◆ PROMPT ◆
Set down exactly the first line of the entries and every line after it, through the line with "function from a".

===== RECORDED INFORMATION

(** * DocItemLoader: resolution of {@inheritdoc} references

    A shallow embedding of [api-extractor/src/DocItemLoader.ts]: the class
    [DocItemLoader] with its three methods [getItem], [getPackage] and
    [loadPackageIntoCache], the Node [path] functions it calls, and the
    JavaScript object operations ([in], property read, [Map]) it relies on.

    The loader is stateful (a cache), reads the file system, reports through a
    callback and may throw.  All of that is made explicit: a method is a
    function from a state to an outcome (returned value or thrown error) and a
    new state; the state carries the loader's fields and a world with the files
    on disk, a counter that gives every parsed document its own identity, and
    the trace of observable events in program order. *)

From Stdlib Require Import String Ascii List Bool Arith Lia.
From stdpp Require Import gmap strings.
Import ListNotations.

Local Open Scope string_scope.
Local Open Scope list_scope.

(** ** JavaScript strings *)

Module Js.

(** [s.split(sep)] for a one-character separator: always at least one piece. *)
Fixpoint split (sep : ascii) (s : string) : list string :=
  match s with
  | EmptyString => [EmptyString]
  | String c rest =>
      if Ascii.eqb c sep then EmptyString :: split sep rest
      else match split sep rest with
           | piece :: pieces => String c piece :: pieces
           | [] => [String c EmptyString]
           end
  end.

(** The one-character string that holds a double quote. *)
Definition quote : string := String (ascii_of_nat 34) EmptyString.

(** [s.startsWith(prefix)]. *)
Fixpoint startsWith (prefix s : string) : bool :=
  match prefix, s with
  | EmptyString, _ => true
  | String _ _, EmptyString => false
  | String a prefix', String b s' => Ascii.eqb a b && startsWith prefix' s'
  end.

(** [hay.includes(needle)]. *)
Fixpoint includes (needle hay : string) : bool :=
  startsWith needle hay ||
  match hay with
  | EmptyString => false
  | String _ rest => includes needle rest
  end.

(** [array.shift()]: the first element, [undefined] on the empty array. *)
Definition shift (xs : list string) : option string := head xs.

(** ToBoolean on a value that is a string or [undefined]. *)
Definition truthy (v : option string) : bool :=
  match v with
  | Some s => negb (String.eqb s EmptyString)
  | None => false
  end.

(** A value that is a string or [undefined], inside a template literal. *)
Definition toString (v : option string) : string :=
  match v with
  | Some s => s
  | None => "undefined"
  end.

(** Modelled from the spec: the [exports] section of a package and the
    [members] section of a class-like item are mappings from a name to an
    item, with unique keys and nothing but their own keys; the parser that
    builds them, [JsonFile.loadJsonFile], is not part of the sources. *)
Definition object (A : Type) : Type := list (string * A).

Fixpoint ownProperty {A : Type} (key : string) (o : object A) : option A :=
  match o with
  | [] => None
  | (k, v) :: o' => if String.eqb key k then Some v else ownProperty key o'
  end.

(** What a property read [o[key]] yields. *)
Inductive property (A : Type) : Type :=
| Own (value : A)            (* the value stored under the key *)
| Absent.                    (* undefined *)
Arguments Own {A} value.
Arguments Absent {A}.

(** [key in o]: the mapping has the key. *)
Definition has {A : Type} (key : string) (o : object A) : bool :=
  match ownProperty key o with
  | Some _ => true
  | None => false
  end.

(** [o[key]]. *)
Definition get {A : Type} (o : object A) (key : string) : property A :=
  match ownProperty key o with
  | Some v => Own v
  | None => Absent
  end.

End Js.

(** ** Node's [path] module (POSIX flavour) and [os.EOL] *)

Module Path.

Definition EOL : string := String (ascii_of_nat 10) EmptyString.

Definition isAbsolute (p : string) : bool :=
  match p with
  | String c _ => Ascii.eqb c "/"
  | EmptyString => false
  end.

Fixpoint endsWithSlash (p : string) : bool :=
  match p with
  | EmptyString => false
  | String c EmptyString => Ascii.eqb c "/"
  | String _ rest => endsWithSlash rest
  end.

(** [normalizeArray(parts, allowAboveRoot)]; [res] is kept in reverse. *)
Fixpoint normalizeArray_loop (parts : list string) (allowAboveRoot : bool)
         (res : list string) : list string :=
  match parts with
  | [] => rev res
  | p :: parts' =>
      if String.eqb p EmptyString || String.eqb p "." then
        normalizeArray_loop parts' allowAboveRoot res
      else if String.eqb p ".." then
        match res with
        | top :: below =>
            if negb (String.eqb top "..") then
              normalizeArray_loop parts' allowAboveRoot below
            else if allowAboveRoot then
              normalizeArray_loop parts' allowAboveRoot (".." :: res)
            else normalizeArray_loop parts' allowAboveRoot res
        | [] =>
            if allowAboveRoot then
              normalizeArray_loop parts' allowAboveRoot [".."]
            else normalizeArray_loop parts' allowAboveRoot res
        end
      else normalizeArray_loop parts' allowAboveRoot (p :: res)
  end.

Definition normalizeArray (parts : list string) (allowAboveRoot : bool) : list string :=
  normalizeArray_loop parts allowAboveRoot [].

(** [path.normalize(p)]. *)
Definition normalize (p : string) : string :=
  let absolute := isAbsolute p in
  let trailingSlash := endsWithSlash p in
  let body := String.concat "/" (normalizeArray (Js.split "/" p) (negb absolute)) in
  let body := if String.eqb body EmptyString && negb absolute then "." else body in
  let body := if negb (String.eqb body EmptyString) && trailingSlash then body +:+ "/" else body in
  (if absolute then "/" else EmptyString) +:+ body.

(** The loop of [path.join] over string arguments: empty segments are
    skipped, the others are glued with a slash. *)
Fixpoint join_loop (args : list string) (joined : string) : string :=
  match args with
  | [] => joined
  | segment :: args' =>
      if String.eqb segment EmptyString then join_loop args' joined
      else if String.eqb joined EmptyString then join_loop args' segment
      else join_loop args' (joined +:+ "/" +:+ segment)
  end.

(** [path.join(...args)] when every argument is a string. *)
Definition joinStrings (args : list string) : string :=
  normalize (join_loop args EmptyString).

(** The argument check of [path.join]: every argument must be a string;
    [None] is an argument that is [undefined]. *)
Fixpoint assertStrings (args : list (option string)) : option (list string) :=
  match args with
  | [] => Some []
  | None :: _ => None
  | Some segment :: args' =>
      match assertStrings args' with
      | Some segments => Some (segment :: segments)
      | None => None
      end
  end.

(** [path.join(...args)]; the result [None] stands for the TypeError that
    [path.join] throws when an argument is not a string. *)
Definition join (args : list (option string)) : option string :=
  match assertStrings args with
  | Some segments => Some (joinStrings segments)
  | None => None
  end.

(** [path.basename(p)]: the last non-empty component. *)
Definition basename (p : string) : string :=
  List.last (List.filter (fun part => negb (String.eqb part EmptyString)) (Js.split "/" p)) EmptyString.

End Path.


(** ** Data model *)

Local Set Warnings "-register-all".

(** Modelled from the spec: [IDocItem.ts] is not part of the sources.  A
    documentation item has a kind; only a class-like item carries a [members]
    mapping, for any other item the property [members] is [undefined]. *)
Inductive IDocItem : Type :=
| DocItem (kind : string) (members : option (Js.object IDocItem)).

Definition kind (item : IDocItem) : string :=
  match item with DocItem k _ => k end.

Definition members (item : IDocItem) : option (Js.object IDocItem) :=
  match item with DocItem _ ms => ms end.

(** Modelled from the spec: a package manifest is an object with a keyed
    [exports] section. *)
Record IDocPackage : Type := { exports : Js.object IDocItem }.

(** Modelled from the spec: the input shape
    [{ scopeName?: string, packageName: string, exportName: string, memberName?: string }];
    [None] is a property that is absent ([undefined]). *)
Record IApiDefinitionReference : Type := {
  scopeName : option string;
  packageName : string;
  exportName : string;
  memberName : option string
}.

(** What is stored at a path.  A JSON document is seen through the interface
    [IDocPackage] that [loadPackageIntoCache] casts it to, together with the
    detail that validation against the installed [api-json-schema.json]
    reports for it ([None]: the document conforms). *)
Inductive FileContent : Type :=
| NotJson
| Json (schemaError : option string) (document : IDocPackage).

(** An object on the heap, as built by the JSON parser: [oid] is its identity. *)
Record JsonObject : Type := {
  oid : nat;
  schemaError : option string;
  document : IDocPackage
}.

(** The value of [docPackage.exports[name]] or of [item.members[name]]: an
    item of the manifest, or [undefined]. *)
Definition ItemValue : Type := Js.property IDocItem.

(** [(docItem as IDocClass).members]: the cast is unchecked, the property is
    [undefined] on an item that is not class-like. *)
Definition membersOf (docItem : ItemValue) : option (Js.object IDocItem) :=
  match docItem with
  | Js.Own item => members item
  | Js.Absent => None
  end.

(** ** State, events and errors *)

Inductive Event : Type :=
| ExistsSync (path : string)      (* fsx.existsSync(path) *)
| ReadFile (path : string)        (* the read made by JsonFile.loadJsonFile(path) *)
| ConsoleLog (text : string)      (* console.log(text) *)
| Reported (message : string).    (* the recording callback received message *)

Inductive JsError : Type :=
| Error (message : string)        (* new Error(message) *)
| TypeError                       (* thrown by the runtime: path.join, the in operator *)
| FileNotFound (path : string)    (* JsonFile.loadJsonFile on a missing file *)
| JsonParseError (path : string). (* JsonFile.loadJsonFile on malformed JSON *)

(** The file system, the module directory [__dirname], the allocator of object
    identities and the events observed so far (oldest first). *)
Record World : Type := {
  files : gmap string FileContent;
  dirname : string;
  nextOid : nat;
  trace : list Event
}.

(** The fields of a [DocItemLoader] instance. *)
Record DocItemLoader : Type := {
  _cache : gmap string JsonObject;
  _projectFolder : string
}.

Record State : Type := { this : DocItemLoader; world : World }.

Inductive Outcome (A : Type) : Type :=
| Returned (value : A)
| Thrown (error : JsError).
Arguments Returned {A} value.
Arguments Thrown {A} error.

(** A method body: it runs in a state and ends by returning or throwing. *)
Definition M (A : Type) : Type := State -> Outcome A * State.

Definition ret {A : Type} (a : A) : M A := fun st => (Returned a, st).

Definition throw {A : Type} (e : JsError) : M A := fun st => (Thrown e, st).

Definition bind {A B : Type} (m : M A) (k : A -> M B) : M B :=
  fun st =>
    match m st with
    | (Returned a, st') => k a st'
    | (Thrown e, st') => (Thrown e, st')
    end.

Declare Scope js_scope.
Delimit Scope js_scope with js.
Notation "x <- m ;; k" := (bind m (fun x => k))
  (at level 100, m at next level, right associativity) : js_scope.
Notation "m ;; k" := (bind m (fun _ => k))
  (at level 100, right associativity) : js_scope.
Local Open Scope js_scope.

Definition emit (e : Event) : M unit :=
  fun st =>
    let w := world st in
    (Returned tt,
     {| this := this st;
        world := {| files := files w; dirname := dirname w;
                    nextOid := nextOid w; trace := trace w ++ [e] |} |}).

(** [fsx.existsSync(path)]. *)
Definition existsSync (path : string) : M bool :=
  emit (ExistsSync path) ;;
  fun st => (Returned (bool_decide (is_Some (files (world st) !! path))), st).

(** The JSON parser builds a fresh object. *)
Definition allocate (err : option string) (doc : IDocPackage) : M JsonObject :=
  fun st =>
    let w := world st in
    (Returned {| oid := nextOid w; schemaError := err; document := doc |},
     {| this := this st;
        world := {| files := files w; dirname := dirname w;
                    nextOid := S (nextOid w); trace := trace w |} |}).

(** [this._cache.has(key)] followed by [this._cache.get(key)]. *)
Definition cacheGet (key : string) : M (option JsonObject) :=
  fun st => (Returned (_cache (this st) !! key), st).

(** [this._cache.set(key, value)]; the key is the result of [shift()], which
    is [undefined] on an empty array only, and no entry is modelled then. *)
Definition cacheSet (key : option string) (value : JsonObject) : M unit :=
  fun st =>
    match key with
    | Some k =>
        (Returned tt,
         {| this := {| _cache := <[k := value]> (_cache (this st));
                       _projectFolder := _projectFolder (this st) |};
            world := world st |})
    | None => (Returned tt, st)
    end.

Definition projectFolder : M string :=
  fun st => (Returned (_projectFolder (this st)), st).

Definition moduleDirectory : M string :=
  fun st => (Returned (dirname (world st)), st).

(** A callback [(message: string) => void] that records what it is told. *)
Definition record (message : string) : M unit := emit (Reported message).

(** ** [JsonFile] *)

(** Modelled from the spec: [JsonFile.loadJsonFile] is not part of the
    sources.  It "parses the JSON document at path"; a parse failure is a
    fatal error, and so is a file that cannot be read. *)
Definition loadJsonFile (jsonFilename : string) : M JsonObject :=
  emit (ReadFile jsonFilename) ;;
  fun st =>
    match files (world st) !! jsonFilename with
    | None => throw (FileNotFound jsonFilename) st
    | Some NotJson => throw (JsonParseError jsonFilename) st
    | Some (Json err doc) => allocate err doc st
    end.
(** * dart/collision/CollisionDetector.cpp: object managers and
      convenience collision queries

    A shallow embedding of [dart::collision::CollisionDetector] (the
    abstract base class), of its two nested collision-object managers
    and of their custom deleters.

    Pointers are modelled by identities: a [ShapeFrame] is the identity
    of the [const dynamics::ShapeFrame*] used as key, an [ObjId] is the
    identity of one allocation of a [CollisionObject] (allocation
    identities are never reused, unlike machine addresses).  A
    [std::shared_ptr<CollisionObject>] is an [option ObjId] ([None] is
    the empty pointer) together with one unit of [use_count] in the
    control block of the object; the [std::weak_ptr] stored in the map
    of the sharable manager is a plain [ObjId] that owns nothing. *)

From stdpp Require Import base option list relations gmap.
From Stdlib Require Import NArith.

(** ** Data *)

Abbreviation ShapeFrame := nat (only parsing).
Abbreviation ObjId := nat (only parsing).
Abbreviation FilterId := nat (only parsing).

(** [CollisionOption]: the four fields, in the order of the constructor
    call [CollisionOption(false, true, 1u, nullptr)] and of the three
    assertions of [collide].  [collisionFilter] is a
    [std::shared_ptr<CollisionFilter>], [None] being [nullptr]. *)
Record CollisionOption := mkCollisionOption {
  enableContact : bool;
  binaryCheck : bool;
  maxNumContacts : N;
  collisionFilter : option FilterId
}.

Definition set_collisionFilter (f : option FilterId) (o : CollisionOption)
  : CollisionOption :=
  mkCollisionOption (enableContact o) (binaryCheck o) (maxNumContacts o) f.

(** Modelled from the spec: the declaration of [CollisionResult] is in a
    header that is not part of the sources.  A result accumulates contact
    records, each naming the two participating objects; the contact
    geometry is left out. *)
Definition Contact := (ObjId * ObjId)%type.
Definition CollisionResult := list Contact.

(** Modelled from the spec: the declaration of [CollisionGroup] is in a
    header that is not part of the sources.  A group is an ordered
    collection of collision objects. *)
Definition CollisionGroup := list ObjId.

(** The two sharing disciplines, that is, which of the two nested
    [CollisionObjectDeleter] classes a control block holds. *)
Inductive Policy := Exclusive | Shared.

(** A live [CollisionObject] with the control block of its
    [shared_ptr]s: the shape frame it was created for, the number of
    owning references and the deleter given at construction. *)
Record ObjectCell := mkObjectCell {
  getShapeFrame : ShapeFrame;
  use_count : nat;
  deleter : Policy
}.

Definition set_use_count (n : nat) (c : ObjectCell) : ObjectCell :=
  mkObjectCell (getShapeFrame c) n (deleter c).

(** [CollisionObjectManager] and its two subclasses.  The unsharable
    manager has no data besides its deleter; the sharable one has
    [mCollisionObjectMap], from shape frames to weak pointers. *)
Inductive CollisionObjectManager :=
| Unsharable
| Sharable (mCollisionObjectMap : gmap ShapeFrame ObjId).

Definition newManager (p : Policy) : CollisionObjectManager :=
  match p with
  | Exclusive => Unsharable
  | Shared => Sharable ∅
  end.

Definition policy_of (m : CollisionObjectManager) : Policy :=
  match m with
  | Unsharable => Exclusive
  | Sharable _ => Shared
  end.

(** Calls that leave the detector object, in the order they are made. *)
Inductive Event :=
| EvCreate (sf : ShapeFrame) (o : ObjId)
| EvNotify (o : ObjId)
| EvErase (sf : ShapeFrame)
| EvDelete (o : ObjId)
| EvCollide (group : CollisionGroup) (option : CollisionOption)
            (result : CollisionResult)
| EvCollide2 (group1 group2 : CollisionGroup) (option : CollisionOption)
             (result : CollisionResult).

(** The detector: its three lazily initialised members, the store of
    live collision objects, the next fresh allocation identity, and the
    log of outgoing calls. *)
Record CollisionDetector := mkCollisionDetector {
  mCollisionObjectManager : option CollisionObjectManager;
  mDummyCollisionOption : option CollisionOption;
  mDummyCollisionResult : option CollisionResult;
  heap : gmap ObjId ObjectCell;
  next_object : ObjId;
  trace : list Event
}.

Definition set_manager (m : option CollisionObjectManager)
    (d : CollisionDetector) : CollisionDetector :=
  mkCollisionDetector m (mDummyCollisionOption d) (mDummyCollisionResult d)
    (heap d) (next_object d) (trace d).

Definition set_option (o : option CollisionOption)
    (d : CollisionDetector) : CollisionDetector :=
  mkCollisionDetector (mCollisionObjectManager d) o (mDummyCollisionResult d)
    (heap d) (next_object d) (trace d).

Definition set_result (r : option CollisionResult)
    (d : CollisionDetector) : CollisionDetector :=
  mkCollisionDetector (mCollisionObjectManager d) (mDummyCollisionOption d) r
    (heap d) (next_object d) (trace d).

Definition set_heap (h : gmap ObjId ObjectCell)
    (d : CollisionDetector) : CollisionDetector :=
  mkCollisionDetector (mCollisionObjectManager d) (mDummyCollisionOption d)
    (mDummyCollisionResult d) h (next_object d) (trace d).

Definition set_next (n : ObjId) (d : CollisionDetector) : CollisionDetector :=
  mkCollisionDetector (mCollisionObjectManager d) (mDummyCollisionOption d)
    (mDummyCollisionResult d) (heap d) n (trace d).

Definition log (e : Event) (d : CollisionDetector) : CollisionDetector :=
  mkCollisionDetector (mCollisionObjectManager d) (mDummyCollisionOption d)
    (mDummyCollisionResult d) (heap d) (next_object d) (trace d ++ [e]).

(** A detector as its constructor leaves it.  The base class leaves
    [mCollisionObjectManager] empty ([None]); a concrete detector may
    install a manager of either kind in its own constructor. *)
Definition newCollisionDetector (p : option Policy) : CollisionDetector :=
  mkCollisionDetector (newManager <$> p) None None ∅ 0 [].

(** ** Effects: state of the detector, and faults *)

Inductive Fault :=
| AssertionFailed
| InvalidPointer.

Inductive Outcome (A : Type) :=
| Ok (a : A) (d : CollisionDetector)
| Err (f : Fault).
Arguments Ok {A} a d.
Arguments Err {A} f.

Definition M (A : Type) : Type := CollisionDetector → Outcome A.

Global Instance M_ret : MRet M := λ A a d, Ok a d.

Global Instance M_bind : MBind M := λ A B k m d,
  match m d with
  | Ok a d' => k a d'
  | Err f => Err f
  end.

Definition get {A} (f : CollisionDetector → A) : M A := fun d => Ok (f d) d.
Definition modify (f : CollisionDetector → CollisionDetector) : M unit :=
  fun d => Ok tt (f d).
Definition fail {A} (f : Fault) : M A := fun _ => Err f.

(** [assert(b)] of a build with assertions enabled. *)
Definition assertion (b : bool) : M unit :=
  if b then mret tt else fail AssertionFailed.

Definition value_of {A} (o : Outcome A) : option A :=
  match o with Ok a _ => Some a | Err _ => None end.
Definition state_of {A} (o : Outcome A) : option CollisionDetector :=
  match o with Ok _ d => Some d | Err _ => None end.

(** ** The interface a concrete detector implements

    The core overloads [collide(group, option, result)] and
    [collide(group1, group2, option, result)] are pure virtual.  They
    take the option by reference to const and the result by reference:
    an implementation reads the groups, the option and the result, and
    gives the returned flag and the new contents of the result. *)
Class CollisionDetectorImpl := {
  collide_impl :
    CollisionGroup → CollisionOption → CollisionResult →
    bool * CollisionResult;
  collide2_impl :
    CollisionGroup → CollisionGroup → CollisionOption → CollisionResult →
    bool * CollisionResult
}.

(** ** Smart pointers over the object store *)

(** [weak_ptr::expired()]. *)
Definition expired (o : ObjId) (d : CollisionDetector) : bool :=
  match heap d !! o with
  | Some c => Nat.eqb (use_count c) 0
  | None => true
  end.

(** [weak_ptr::lock()]: a new owning reference, or the empty pointer
    when the object is gone. *)
Definition lock (o : ObjId) : M (option ObjId) := fun d =>
  match heap d !! o with
  | Some c =>
      if Nat.eqb (use_count c) 0 then Ok None d
      else Ok (Some o) (set_heap (<[o := set_use_count (S (use_count c)) c]> (heap d)) d)
  | None => Ok None d
  end.

(** [mCollisionDetector->createCollisionObject(shapeFrame)]: pure
    virtual; whatever the payload, it allocates a new object for the
    shape frame, held by a [unique_ptr]: there is no shared owner and no
    control block yet ([use_count] is 0, and [deleter] only means
    something once [make_shared] has set it). *)
Definition createCollisionObject (shapeFrame : ShapeFrame) : M ObjId :=
  fun d =>
  let o := next_object d in
  Ok o (log (EvCreate shapeFrame o)
         (set_next (S o)
           (set_heap (<[o := mkObjectCell shapeFrame 0 Exclusive]> (heap d))
              d))).

(** [std::shared_ptr<CollisionObject>(uniqueObject.release(), deleter)]:
    the control block, with the deleter of the calling manager and the
    first owning reference. *)
Definition make_shared (o : ObjId) (mCollisionObjectDeleter : Policy)
  : M (option ObjId) := fun d =>
  match heap d !! o with
  | Some c =>
      Ok (Some o)
         (set_heap
            (<[o := mkObjectCell (getShapeFrame c) 1 mCollisionObjectDeleter]>
               (heap d)) d)
  | None => Err InvalidPointer
  end.

(** [object->getShapeFrame()]. *)
Definition object_getShapeFrame (o : ObjId) : M ShapeFrame := fun d =>
  match heap d !! o with
  | Some c => Ok (getShapeFrame c) d
  | None => Err InvalidPointer
  end.

(** [delete object]. *)
Definition delete_object (o : ObjId) : M unit :=
  modify (fun d => log (EvDelete o) (set_heap (delete o (heap d)) d)).

(** [CollisionDetector::notifyCollisionObjectDestroying]: does nothing
    (only the call is logged). *)
Definition notifyCollisionObjectDestroying (o : ObjId) : M unit :=
  modify (log (EvNotify o)).

(** ** ManagerForUnsharableCollisionObjects *)
Module ManagerForUnsharableCollisionObjects.

Definition claimCollisionObject (shapeFrame : ShapeFrame)
  : M (option ObjId) :=
  uniqueObject ← createCollisionObject shapeFrame;
  sharedObject ← make_shared uniqueObject Exclusive;
  mret sharedObject.

(** [CollisionObjectDeleter::operator()]. *)
Definition CollisionObjectDeleter (object : ObjId) : M unit :=
  notifyCollisionObjectDestroying object;;
  delete_object object.

End ManagerForUnsharableCollisionObjects.

(** ** ManagerForSharableCollisionObjects *)
Module ManagerForSharableCollisionObjects.

(** [this->mCollisionObjectMap]; [this] is the manager of the
    detector. *)
Definition read_map : M (gmap ShapeFrame ObjId) := fun d =>
  match mCollisionObjectManager d with
  | Some (Sharable m) => Ok m d
  | _ => Err InvalidPointer
  end.

Definition write_map (m : gmap ShapeFrame ObjId) : M unit :=
  modify (set_manager (Some (Sharable m))).

(** [mCollisionObjectMap[shapeFrame] = sharedObject]: the map keeps a
    weak pointer. *)
Definition map_assign (shapeFrame : ShapeFrame) (sharedObject : option ObjId)
  : M unit :=
  m ← read_map;
  match sharedObject with
  | Some o => write_map (<[shapeFrame := o]> m)
  | None => fail InvalidPointer
  end.

(** [mCollisionObjectMap.erase(key)]. *)
Definition map_erase (key : ShapeFrame) : M unit :=
  m ← read_map;
  write_map (delete key m);;
  modify (log (EvErase key)).

Definition claimCollisionObject (shapeFrame : ShapeFrame)
  : M (option ObjId) :=
  m ← read_map;
  match m !! shapeFrame with
  | Some collObj =>
      alive ← get (fun d => negb (expired collObj d));
      assertion alive;;
      lock collObj
  | None =>
      uniqueObject ← createCollisionObject shapeFrame;
      sharedObject ← make_shared uniqueObject Shared;
      map_assign shapeFrame sharedObject;;
      mret sharedObject
  end.

(** [CollisionObjectDeleter::operator()]. *)
Definition CollisionObjectDeleter (object : ObjId) : M unit :=
  notifyCollisionObjectDestroying object;;
  key ← object_getShapeFrame object;
  map_erase key;;
  delete_object object.

(** [~ManagerForSharableCollisionObjects()]. *)
Definition destructor : M unit :=
  m ← read_map;
  assertion (bool_decide (m = ∅)).

End ManagerForSharableCollisionObjects.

==========

◆ ANSWER TO THIS TASK ◆
(** * DocItemLoader: resolution of {@inheritdoc} references

    A shallow embedding of [api-extractor/src/DocItemLoader.ts]: the class
    [DocItemLoader] with its three methods [getItem], [getPackage] and
    [loadPackageIntoCache], the Node [path] functions it calls, and the
    JavaScript object operations ([in], property read, [Map]) it relies on.

    The loader is stateful (a cache), reads the file system, reports through a
    callback and may throw.  All of that is made explicit: a method is a
    function from a state to an outcome (returned value or thrown error) and a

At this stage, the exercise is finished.